Roland Garros: Nadal ciągle bez strat, wielki powrót Schwartzmana

29

Po kolejnym trzysetowym zwycięstwie Rafael Nadal awansował do ćwierćfinału turnieju Roland Garros 2018 rozgrywanego na kortach ziemnych w Paryżu. Na miano bohatera dnia zasłużył jednak Diego Schwartzman, który pokonał Kevina Andersona, wychodząc ze stanu 0:2 w setach.

Rozstawiony z „jedynką” Nadal o miejsce w fazie ćwierćfinałowej rywalizował z absolutnym debiutantem na tym etapie zawodów wielkoszlemowych, Maximilianem Martererem. Obrońca tytułu na starcie rywalizacji dał się zaskoczyć tenisiście z Niemiec i stracił własne podanie w gemie otwarcia. Hiszpan szybko jednak opanował sytuacje na korcie i serią pięciu kolejnych wygranych gemów przesądził o losach premierowej odsłony. W drugiej partii 32-latek z Majorki szybko zarysował swoją przewagę i rozstrzygnął ją do dwóch. W trzecim secie 22-latek z Norymbergi postawił największy opór i doprowadził do tie-breaka, lecz musiał w nim uznać wyższość 10-krotnego mistrza, który zwyciężył do czterech.

O prawo gry w półfinale Nadal zmierzy się z oznaczonym numerem jedenastym Diego Schwartzmanem, który po blisko czterogodzinnej batalii pokonał Kevina Andersona. Pierwsze dwie partie nie wskazywały jednak na takie zakończenie, bowiem Afrykaner stracił w nich zaledwie trzy gemy. Miał on także możliwość wygrania trzeciej odsłony, lecz nie zdołał postawić kropki nad „i” serwując przy stanie 5:4. W ciągu kilku kolejnych minut Argentyńczyk wygrał trzy następne gemy, czym zniwelował swoją stratę w całym meczu. W czwartym secie Anderson ponownie podawał na mecz prowadząc 5:4, ale i tym razem dał się przełamać, a niedługo potem przegrał tie-breaka do zera. W decydującej partii początkowo obaj panowie nawzajem się odbierali sobie serwisy, lecz końcówka należała już wyłącznie do Schwartzmana, który wygrał ostatecznie 6:2 i zameldował się w pierwszym paryskim ćwierćfinale.
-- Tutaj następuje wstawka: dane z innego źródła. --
(** ** Every critical section keeps the invariant *)

Lemma PInv_In p k e : PInv p -> p_entries p !! k = Some e -> exists c, clientOf e p = Some c /\ inMap p c.
Proof.
  intros I Hk. destruct (pi_map p I k e Hk) as (c & _ & Hc & _). exists c. split; [done|]. by exists k, e.
Qed.

Lemma clientOf_touch e0 b now p e : clientOf e (touch e0 b now p) = clientOf e p.
Proof.
  unfold clientOf, touch. cbn. destruct (decide (e = e0)) as [->|Hne].
  - rewrite list_lookup_alter_eq. by destruct (p_heap p !! e0).
  - by rewrite list_lookup_alter_ne.
Qed.

Lemma touch_ext e0 b now p : ext None p (touch e0 b now p).
Proof. split; try done; intros *; rewrite ?clientOf_touch; auto. Qed.

Lemma touch_PInv e0 b now p : PInv p -> PInv (touch e0 b now p).
Proof.
  intros I. split.
  - intros e e' c. rewrite !clientOf_touch. apply (pi_inj p I).
  - intros e x. unfold touch. cbn. intros Hx. destruct (decide (e = e0)) as [->|Hne].
    + rewrite list_lookup_alter_eq in Hx. destruct (p_heap p !! e0) as [y|] eqn:Ey; [|done].
      injection Hx as <-. by apply (pi_heap p I e0 y).
    + rewrite list_lookup_alter_ne in Hx by done. by apply (pi_heap p I e x).
  - intros k e Hk. destruct (pi_map p I k e Hk) as (c & q & Hc & R). exists c, q.
    by rewrite clientOf_touch.
Qed.

Lemma closeConn_ext c p : inHeap p c -> ext None p (closeConn c p).
Proof.
  intros H. split; try done; intros *; auto. cbn. intros [->%elem_of_singleton|Hc]%elem_of_union; auto.
Qed.

Lemma closeConn_PInv c p : PInv p -> ~ inMap p c -> PInv (closeConn c p).
Proof.
  intros I N. split; [apply (pi_inj p I)|apply (pi_heap p I)|].
  intros k e Hk. destruct (pi_map p I k e Hk) as (c' & q & Hc & D & K & C & P). exists c', q.
  split_and!; try done. cbn. intros [->%elem_of_singleton|Hc']%elem_of_union; [|done].
  apply N. by exists k, e.
Qed.

Lemma evictDelete_sub k e p k' e' : p_entries (evictDelete k e p) !! k' = Some e' -> p_entries p !! k' = Some e'.
Proof. unfold evictDelete. case_bool_decide; [|done]. cbn. by intros [_ ?]%lookup_delete_Some. Qed.

Lemma evictDelete_same k e p :
  p_heap (evictDelete k e p) = p_heap p /\ p_dialed (evictDelete k e p) = p_dialed p /\
  p_closed (evictDelete k e p) = p_closed p /\ p_pending (evictDelete k e p) = p_pending p.
Proof. unfold evictDelete. by case_bool_decide. Qed.

Lemma clientOf_evict k e p e' : clientOf e' (evictDelete k e p) = clientOf e' p.
Proof. unfold clientOf. by destruct (evictDelete_same k e p) as [-> _]. Qed.

Lemma evictDelete_ext k e p : ext None p (evictDelete k e p).
Proof.
  destruct (evictDelete_same k e p) as (Hh & Hd & Hc & Hp).
  split; try done; intros *; rewrite ?clientOf_evict, ?Hd, ?Hc, ?Hp; auto.
  intros ?%evictDelete_sub. auto.
Qed.

Lemma evictDelete_PInv k e p : PInv p -> PInv (evictDelete k e p).
Proof.
  intros I. destruct (evictDelete_same k e p) as (Hh & Hd & Hc & Hp). split.
  - intros e1 e2 c. rewrite !clientOf_evict. apply (pi_inj p I).
  - rewrite Hh, Hd. apply (pi_heap p I).
  - intros k' e' Hk%evictDelete_sub. unfold dialedFor. rewrite clientOf_evict, Hd, Hc, Hp. by apply (pi_map p I).
Qed.

(** An entry is in the map under the key it was dialed for only. *)
Lemma evictDelete_gone q e p :
  PInv p -> (exists c q', clientOf e p = Some c /\ dialedFor p c = Some q' /\ rq_key q' = rq_key q) ->
  forall k, p_entries (evictDelete (rq_key q) e p) !! k <> Some e.
Proof.
  intros I (c & q' & Hc & D & K) k Hk. pose proof (evictDelete_sub _ _ _ _ _ Hk) as Hk'.
  destruct (pi_map p I k e Hk') as (c' & q'' & Hc' & D' & K' & _).
  assert (rq_key q = k) as E by (assert (c' = c) as -> by congruence; congruence).
  unfold evictDelete in Hk. rewrite E in Hk. rewrite bool_decide_eq_true_2 in Hk by done.
  cbn in Hk. by rewrite lookup_delete_eq in Hk.
Qed.

Lemma dialed_ext q c fp p : p_dialed p !! c = None -> ext None p (dialed q c fp p).
Proof.
  intros Hn. split; try done; intros *; auto. cbn. intros Hv. rewrite lookup_insert_ne; [done|congruence].
Qed.

Lemma dialed_PInv q c fp p : PInv p -> p_dialed p !! c = None -> PInv (dialed q c fp p).
Proof.
  intros I Hn. pose proof (dialed_ext q c fp p Hn) as X. split; [apply (pi_inj p I)|..].
  - intros e x Hx. destruct (pi_heap p I e x Hx) as (q' & D & R). exists q'.
    split; [by apply (ex_dialed _ _ _ X)|done].
  - intros k e Hk. destruct (pi_map p I k e Hk) as (c' & q' & Hc & D & R). exists c', q'.
    split_and!; try done; try apply R. by apply (ext_dialedFor None p).
Qed.

Lemma clientOf_insert q c fp now p e :
  clientOf e (insertEntry q c fp now p) = if decide (e = length (p_heap p)) then Some c else clientOf e p.
Proof.
  unfold clientOf, insertEntry. cbn. case_decide as D.
  - subst. by rewrite list_lookup_middle.
  - destruct (decide (e < length (p_heap p))%nat) as [Hl|Hl].
    + by rewrite lookup_app_l.
    + rewrite (lookup_ge_None_2 (p_heap p)) by lia. rewrite lookup_ge_None_2; [done|].
      rewrite length_app. cbn. lia.
Qed.

Lemma clientOf_length e c p : clientOf e p = Some c -> (e < length (p_heap p))%nat.
Proof.
  unfold clientOf. destruct (p_heap p !! e) as [x|] eqn:E; [|done]. intros _. by apply lookup_lt_Some in E.
Qed.

Lemma insertEntry_ext q c fp now p : ~ inHeap p c -> ext (Some c) p (insertEntry q c fp now p).
Proof.
  intros N. split; try done; intros *; rewrite ?clientOf_insert; auto.
  - intros He. rewrite decide_False; [done|]. apply clientOf_length in He. lia.
  - case_decide; [intros [= ->]; by right|auto].
  - by intros [= <-].
  - cbn. intros [[? <-]|[? ?]]%lookup_insert_Some; [|auto].
    right. unfold clientOf. by rewrite lookup_ge_None_2.
Qed.

Lemma insertEntry_PInv q c fp now p :
  PInv p -> TInv p (Inserting q c fp) -> PInv (insertEntry q c fp now p).
Proof.
  intros I (D & C & P & N). pose proof (insertEntry_ext q c fp now p N) as X. split.
  - intros e e' c'. rewrite !clientOf_insert. repeat case_decide; subst; try done.
    + intros [= <-] He'. destruct N. by exists e'.
    + intros He [= <-]. destruct N. by exists e.
    + apply (pi_inj p I).
  - intros e x. cbn. intros [Hx|[? Hx]]%lookup_app_Some; [by apply (pi_heap p I e)|].
    apply list_lookup_singleton_Some in Hx as [_ <-]. by exists q.
  - intros k e. cbn. intros [[<- <-]|[Hk He]]%lookup_insert_Some.
    + exists c, q. rewrite clientOf_insert, decide_True by done. unfold dialedFor. cbn. by rewrite D.
    + destruct (pi_map p I k e He) as (c' & q' & Hc & R). exists c', q'.
      split; [by apply (ex_client _ _ _ X)|done].
Qed.

(** [sweepOnce] and [Close] split the map: [es] is taken out, [kept] stays. *)
Definition takeOut (es kept : gmap string nat) (p : PoolState) : PoolState :=
  p <| p_pending := p_pending p ++ clientsOf es p |> <| p_entries := kept |>.

Lemma elem_of_clientsOf es p c : c ∈ clientsOf es p <-> exists k e, es !! k = Some e /\ clientOf e p = Some c.
Proof.
  unfold clientsOf. rewrite list_elem_of_omap. split.
  - intros (e & He & Hc). apply list_elem_of_fmap in He as ([k e'] & -> & Hk).
    apply elem_of_map_to_list in Hk. by exists k, e'.
  - intros (k & e & Hk & Hc). exists e. split; [|done].
    apply list_elem_of_fmap. exists (k, e). split; [done|]. by apply elem_of_map_to_list.
Qed.

Section TakeOut.
Context (es kept : gmap string nat) (p : PoolState).
Context (Hes : es ⊆ p_entries p) (Hkept : kept ⊆ p_entries p) (Hdisj : es ##ₘ kept).

Lemma takeOut_ext : ext None p (takeOut es kept p).
Proof.
  split; try done; intros *; auto; cbn.
  - intros Hk. left. by apply (lookup_weaken _ _ _ _ Hk).
  - intros [?|(k & e & _ & He)%elem_of_clientsOf]%elem_of_app; [auto|]. right. by exists e.
Qed.

Lemma takeOut_gone c : PInv p -> c ∈ clientsOf es p -> ~ inMap (takeOut es kept p) c.
Proof.
  intros I (k & e & Hk & He)%elem_of_clientsOf (k' & e' & Hk' & He').
  change (clientOf e' p = Some c) in He'. change (kept !! k' = Some e') in Hk'.
  assert (e' = e) as -> by (by apply (pi_inj p I e' e c)).
  destruct (pi_map p I k e) as (c1 & q1 & E1 & D1 & K1 & _); [by apply (lookup_weaken _ _ _ _ Hk)|].
  destruct (pi_map p I k' e) as (c2 & q2 & E2 & D2 & K2 & _); [by apply (lookup_weaken _ _ _ _ Hk')|].
  assert (c1 = c) as -> by congruence. assert (c2 = c) as -> by congruence.
  assert (k = k') as -> by congruence. by apply (map_disjoint_spec es kept) with k' e e.
Qed.

Lemma takeOut_PInv : PInv p -> PInv (takeOut es kept p).
Proof.
  intros I. split; [apply (pi_inj p I)|apply (pi_heap p I)|].
  intros k e Hk. destruct (pi_map p I k e) as (c & q & Hc & D & K & C & P).
  { by apply (lookup_weaken _ _ _ _ Hk). }
  exists c, q. split_and!; try done. cbn. intros [?|Hin]%elem_of_app; [done|].
  apply (takeOut_gone c I Hin). by exists k, e.
Qed.

End TakeOut.

Lemma sweepLocked_split now p : exists es kept, es ⊆ p_entries p /\ kept ⊆ p_entries p /\ es ##ₘ kept /\
  sweepLocked now p = takeOut es kept p.
Proof.
  exists (filter (fun ke => expired now p (snd ke) = true) (p_entries p)),
    (filter (fun ke => expired now p (snd ke) <> true) (p_entries p)).
  split_and!; try apply map_filter_subseteq; try done. apply map_disjoint_filter_complement.
Qed.

Lemma closeLocked_split p : exists es kept, es ⊆ p_entries p /\ kept ⊆ p_entries p /\ es ##ₘ kept /\
  closeLocked p = takeOut es kept p.
Proof.
  exists (p_entries p), ∅. split_and!; try done; [apply map_empty_subseteq|apply map_disjoint_empty_r].
Qed.

Lemma PInv_pending p l : PInv p -> (forall c, c ∈ l -> c ∈ p_pending p) -> PInv (p <| p_pending := l |>).
Proof.
  intros I S. split; [apply (pi_inj p I)|apply (pi_heap p I)|].
  intros k e Hk. destruct (pi_map p I k e Hk) as (c & q & Hc & D & K & C & P). exists c, q.
  split_and!; try done. cbn. auto.
Qed.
Na pełnym dystansie walkę stoczyli dziś również Marin Cilić oraz Fabio Fognini. Chorwat, podobnie jak Anderson, nie miał większych problemów z wygraniem dwóch pierwszych setów, jednak w dalszej fazie meczu musiał się solidnie napracować, by nie zejść z kortu jako pokonany. Nieprzewidywalny Włoch w trzeciej patii wzniósł swoją grę na znacznie wyższy poziom, co pozwoliło mu na wygranie jej 6:3. W niezwykle wyrównanej odsłonie numer cztery obaj tenisiści ani razu nie dopuścili do utraty podania, a w tie-breaku skuteczniejszy okazał się Fognini. W piątym secie walka gem za gem toczyła się do stanu 3:3. Wtedy to 31-latek z Sanremo zaczął popełniać więcej niewymuszonych błędów, co zostało wykorzystane przez Chorwata, który zwyciężył 6:3.

Następnym przeciwnikiem Cilicia będzie Juan Martin Del Potro, który wyeliminował dziś z turnieju Johna Isnera. Zarówno w pierwszym jak i w drugim secie kluczowe okazywały się siódme gemy, w których to Argentyńczyk pozbawiał serwisu swojego przeciwnika, co pozwoliło mu na wygranie ich 6:4. W trzeciej odsłonie 29-latek z Tandil jeszcze szybciej, bo już w trzecim gemie, przełamał Amerykanina, a w kolejnych gemach pewnie bronił własnego podania i finalnie na tablicy wyników pojawił się rezultat identyczny, jak w poprzednich partiach.


Poniedziałkowe wyniki czwartej rundy:

Rafael Nadal (Hiszpania, 1) – Maximilian Marterer (Niemcy) 6:3, 6:2, 7:6(4)

Diego Schwartzman (Argentyna, 11) – Kevin Anderson (RPA, 6) 1:6, 2:6, 7:5, 7:6(0), 6:2

Marin Cilić (Chorwacja, 3) – Fabio Fognini (Włochy, 18) 6:4, 6:1, 3:6, 6:7(4), 6:3

Juan Martin del Potro (Argentyna, 5) – John Isner (USA, 9) 6:4, 6:4, 6:4.